As if this were not enough, the elites made slaves out of us and expatriated the able men and women to their country, inflicting hardship on them, with some losing their lives along the way.
Fast forward, ‘our eyes are opened’ transliterated in the local parlance, meaning we came to self-realization, to the great importance and usefulness of this precious mineral ‘Gold’.
Having realized what Gold can do for us as a nation, primarily boosting the economy and putting us on the map as a country with good economic stability, we as a country must guard and manage it well, from mining it to its sale in the international market.
This is not the picture we see.
The very precious mineral that should become a blessing has turned into a ‘curse’.
Greed, wickedness, take-it-all attitude, mismanagement, etc have cost us greatly in the way we handle Gold.
Out of insensitivity, greed, and wickedness, lots of people, in the name of ‘galamseyers’, are mining gold with assorted toxic chemicals, with mercury being the lead.
As if that is not enough, the rich vegetation and forestry have had their share of the greed and wickedness of these galamseyers. Our rich forestry and water bodies have been affected dearly, posing a lot of health risks to the entire nation if immediate and strategic decisions are not taken.
Having said all these, who is to blame?
Most leaders of this country have to accept a greater percentage of the blame for where we find ourselves now as a country in dealing with the menace.

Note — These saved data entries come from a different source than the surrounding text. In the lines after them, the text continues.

(* ===== verification/Registry.v ===== *)
(** The registry of method identifiers of libs/masa-policy/src/registry.rs: one
    process-wide table that any number of threads use at once. A step is one
    atomic action of one thread: a critical section that only reads, the draw of
    the next identifier, one insertion. The table of methods and the table of
    services have a lock each, and the two functions that register differ in the
    table and in the name they record; they are one definition over [rkey]. *)
From S2P Require Export Hooks.

Notation MethodId := Z.

(** What an identifier is asked for: a method, or a whole service. *)
Inductive rkey := ForMethod (key : CowGrpcMethod) | ForService (service : bytes).

#[export] Instance rkey_eq_dec : EqDecision rkey.
Proof. solve_decision. Defined.

(** What [id_map] records for an identifier. *)
Definition name_of (k : rkey) : CowGrpcMethod :=
  match k with
  | ForMethod key => key
  | ForService service => MkCow service (bytes_of_string "*")
  end.

(** What follows a registration: the return, or the other half of
    [get_or_register_with_service]. *)
Inductive after :=
| Finish
| ThenMethod (key : CowGrpcMethod)
| PairWith (service_id : MethodId).

(** Where a thread is: before the fast path, before the slow path, holding the
    lock after the second look, holding it with an identifier drawn, and holding
    it with the identifier in the table but not in [id_map]. *)
Inductive pc :=
| Idle
| Fast (k : rkey) (c : after)
| Slow (k : rkey) (c : after)
| Draw (k : rkey) (c : after)
| Insert (k : rkey) (id : MethodId) (c : after)
| Name (k : rkey) (id : MethodId) (c : after).

(** What a call returned. *)
Inductive event :=
| Registered (k : rkey) (id : MethodId)
| RegisteredPair (key : CowGrpcMethod) (method_id service_id : MethodId)
| Named (id : MethodId) (name : option CowGrpcMethod).

(** The registry, its locks with the threads that hold them, the threads, and
    what the calls returned so far, latest first. *)
Record registry := MkRegistry {
  reg_map : gmap CowGrpcMethod MethodId;
  service_map : gmap bytes MethodId;
  id_map : gmap MethodId CowGrpcMethod;
  next_id : Z;
  map_lock : option nat;
  service_lock : option nat;
  threads : list pc;
  log : list event;
}.

Definition registry_new (num_threads : nat) : registry :=
  MkRegistry ∅ ∅ ∅ 1 None None (replicate num_threads Idle) [].

(** The table and the lock a key belongs to. *)
Definition lookup_in (methods : gmap CowGrpcMethod MethodId) (services : gmap bytes MethodId) (k : rkey)
    : option MethodId :=
  match k with ForMethod key => methods !! key | ForService service => services !! service end.

Definition table (s : registry) (k : rkey) : option MethodId :=
  lookup_in (reg_map s) (service_map s) k.

Definition is_service (k : rkey) : bool := if k is ForService _ then true else false.

Definition lock_of (b : bool) (s : registry) : option nat :=
  if b then service_lock s else map_lock s.

Definition goto (t : nat) (p : pc) (s : registry) : registry :=
  MkRegistry (reg_map s) (service_map s) (id_map s) (next_id s) (map_lock s) (service_lock s)
    (<[t := p]> (threads s)) (log s).

Definition set_lock (b : bool) (o : option nat) (s : registry) : registry :=
  MkRegistry (reg_map s) (service_map s) (id_map s) (next_id s)
    (if b then map_lock s else o) (if b then o else service_lock s) (threads s) (log s).

Definition table_insert (k : rkey) (id : MethodId) (s : registry) : registry :=
  MkRegistry
    (if k is ForMethod key then <[key := id]> (reg_map s) else reg_map s)
    (if k is ForService service then <[service := id]> (service_map s) else service_map s)
    (id_map s) (next_id s) (map_lock s) (service_lock s) (threads s) (log s).

Definition id_map_insert (id : MethodId) (name : CowGrpcMethod) (s : registry) : registry :=
  MkRegistry (reg_map s) (service_map s) (<[id := name]> (id_map s)) (next_id s)
    (map_lock s) (service_lock s) (threads s) (log s).

Definition set_next (next : Z) (s : registry) : registry :=
  MkRegistry (reg_map s) (service_map s) (id_map s) next (map_lock s) (service_lock s) (threads s) (log s).

Definition emit (e : event) (s : registry) : registry :=
  MkRegistry (reg_map s) (service_map s) (id_map s) (next_id s) (map_lock s) (service_lock s)
    (threads s) (e :: log s).

(** A registration of [k] gives [id]: the call returns, or goes on. *)
Definition got (t : nat) (k : rkey) (id : MethodId) (c : after) (s : registry) : registry :=
  match c with
  | Finish => emit (Registered k id) (goto t Idle s)
  | ThenMethod key => goto t (Fast (ForMethod key) (PairWith id)) s
  | PairWith service_id => emit (RegisteredPair (name_of k) id service_id) (goto t Idle s)
  end.

(** What a scheduler chooses: the call an idle thread makes, or just the
    thread's next action. *)
Inductive action :=
| GetOrRegister (key : CowGrpcMethod)
| GetOrRegisterService (service : bytes)
| GetOrRegisterWithService (key : CowGrpcMethod)
| GetMethodName (id : MethodId)
| Run.

(** The next action of thread [t]; [None] while it waits for a lock. *)
Definition step (t : nat) (a : action) (s : registry) : option registry :=
  p ← threads s !! t;
  match p, a with
  | Idle, GetOrRegister key => Some (goto t (Fast (ForMethod key) Finish) s)
  | Idle, GetOrRegisterService service => Some (goto t (Fast (ForService service) Finish) s)
  | Idle, GetOrRegisterWithService key =>
      Some (goto t (Fast (ForService (cow_service key)) (ThenMethod key)) s)
  | Idle, GetMethodName id => Some (emit (Named id (id_map s !! id)) s)
  | Fast k c, Run =>
      match lock_of (is_service k) s with
      | Some _ => None
      | None =>
          match table s k with
          | Some id => Some (got t k id c s)
          | None => Some (goto t (Slow k c) s)
          end
      end
  | Slow k c, Run =>
      match lock_of (is_service k) s with
      | Some _ => None
      | None =>
          match table s k with
          | Some id => Some (got t k id c s)
          | None => Some (goto t (Draw k c) (set_lock (is_service k) (Some t) s))
          end
      end
  | Draw k c, Run =>
      Some (goto t (Insert k (next_id s) c) (set_next (wrap64 (next_id s + 1)) s))
  | Insert k id c, Run => Some (goto t (Name k id c) (table_insert k id s))
  | Name k id c, Run =>
      Some (got t k id c (set_lock (is_service k) None (id_map_insert id (name_of k) s)))
  | _, _ => None
  end.

(** Any interleaving: the scheduler's choices in order. *)
Fixpoint run (choices : list (nat * action)) (s : registry) : option registry :=
  match choices with
  | [] => Some s
  | (t, a) :: choices => s' ← step t a s; run choices s'
  end.

(** ** The invariant *)

(** The lock a thread holds. *)
Definition holds (p : pc) : option bool :=
  match p with
  | Draw k _ | Insert k _ _ | Name k _ _ => Some (is_service k)
  | _ => None
  end.

(** A key registered for good. *)
Definition known (s : registry) (k : rkey) (id : MethodId) : Prop :=
  table s k = Some id ∧ id_map s !! id = Some (name_of k).

Definition cont_ok (s : registry) (k : rkey) (c : after) : Prop :=
  match c with
  | Finish => True
  | ThenMethod key => k = ForService (cow_service key)
  | PairWith sid => ∃ key, k = ForMethod key ∧ known s (ForService (cow_service key)) sid
  end.

Definition pc_ok (s : registry) (p : pc) : Prop :=
  match p with
  | Idle => True
  | Fast k c | Slow k c => cont_ok s k c
  | Draw k c => cont_ok s k c ∧ table s k = None
  | Insert k id c =>
      cont_ok s k c ∧ table s k = None ∧ (1 ≤ id < next_id s)%Z ∧ ∀ k', table s k' ≠ Some id
  | Name k id c => cont_ok s k c ∧ table s k = Some id
  end.

(** The identifiers an event tells its caller. *)
Definition registrations (e : event) : list (rkey * MethodId) :=
  match e with
  | Registered k id => [(k, id)]
  | RegisteredPair key m sid => [(ForMethod key, m); (ForService (cow_service key), sid)]
  | Named _ _ => []
  end.
(* ===== verification/Fanout.v ===== *)
(** Fan-out aware estimation, libs/masa-policy/src/module/est/fanout.rs: the
    rolling hash of the fan-out groups already seen, the table of group patterns
    with its index, the lookup of the closest compatible patterns, and the
    recovery of the groups of overlapping children. *)
From S2P Require Export Estimators Registry.
From stdpp Require Import sorting.

(** [std::time::Instant] in nanoseconds; [saturating_duration_since] in
    microseconds, as [u64]. *)
Notation Instant := Z.

Definition micros_since (later earlier : Instant) : Z := wrap64 (Z.max 0 (later - earlier) / 1000).

Record ChildRecord := MkChild {
  child_id : MethodId;
  child_service_id : MethodId;
  start : Instant;
  end_ : option Instant;
  terminal : bool;
}.

(** ** The path prefix *)

Record PathPrefix := MkPrefix { prefix_hash : Z; depth : Z }.

Definition ROOT_HASH : Z := 0xcbf29ce484222325.
Definition FNV_PRIME : Z := 0x100000001b3.

Definition prefix_root : PathPrefix := MkPrefix ROOT_HASH 0.

(** [to_le_bytes]. *)
Definition le_bytes (value : Z) : bytes :=
  (λ i, Z.land (Z.shiftr value (8 * Z.of_nat i)) 255) <$> seq 0 8.

(** [StableHasher::write]. *)
Definition hasher_write (hash : Z) (bs : bytes) : Z :=
  foldl (λ h byte, wrap64 (Z.lxor h byte * FNV_PRIME)) hash bs.

(** [mix_u64]; and [stable_hash] of a [MethodId], whose derived [Hash] writes the
    bytes of its integer, least significant first on the machines masa runs on. *)
Definition mix_u64 (hash value : Z) : Z := hasher_write hash (le_bytes value).
Definition stable_hash (id : MethodId) : Z := hasher_write ROOT_HASH (le_bytes id).

Definition u16_max : Z := 65535.

Definition append_signature (self : PathPrefix) (signature : list MethodId) : PathPrefix :=
  let hash := mix_u64 (prefix_hash self) 0xff51afd7ed558ccd in
  let hash := mix_u64 hash (Z.of_nat (length signature)) in
  let hash := foldl (λ h id, mix_u64 h (stable_hash id)) hash signature in
  MkPrefix hash (Z.min u16_max (depth self + 1)).

(** ** Keys *)

Inductive PatternScope := Aggregate | Path (prefix : PathPrefix).

Record GroupPatternKey := MkKey { key_scope : PatternScope; key_signature : list MethodId }.
Record PostingKey := MkPosting { posting_scope : PatternScope; posting_child : MethodId }.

These leaders have masked themselves; behind the scenes, they are working, buying this huge mining equipment, employing hungry and ready-to-work youth, dispatching them to the field to mine illegally this blessing called Gold that has indirectly turned into a ‘cure’. They sit behind and accept and enjoy the proceeds that are eventually brought to them and later mount podiums and speak against the very act they are engaged in. What a sad reality!
The country is bruised, wounded, the country weeps, and is morbidly affected by virtue of the fact that the very gold that is deemed a blessing has now become a curse.
I believe our wounds are not beyond stitches and healing, our sorrows are not beyond joy and happiness, and our despair is not beyond hope.
The time to act is NOW. Let’s not sit back unconcerned and continue to allow Gold, a blessing to the nation become a curse.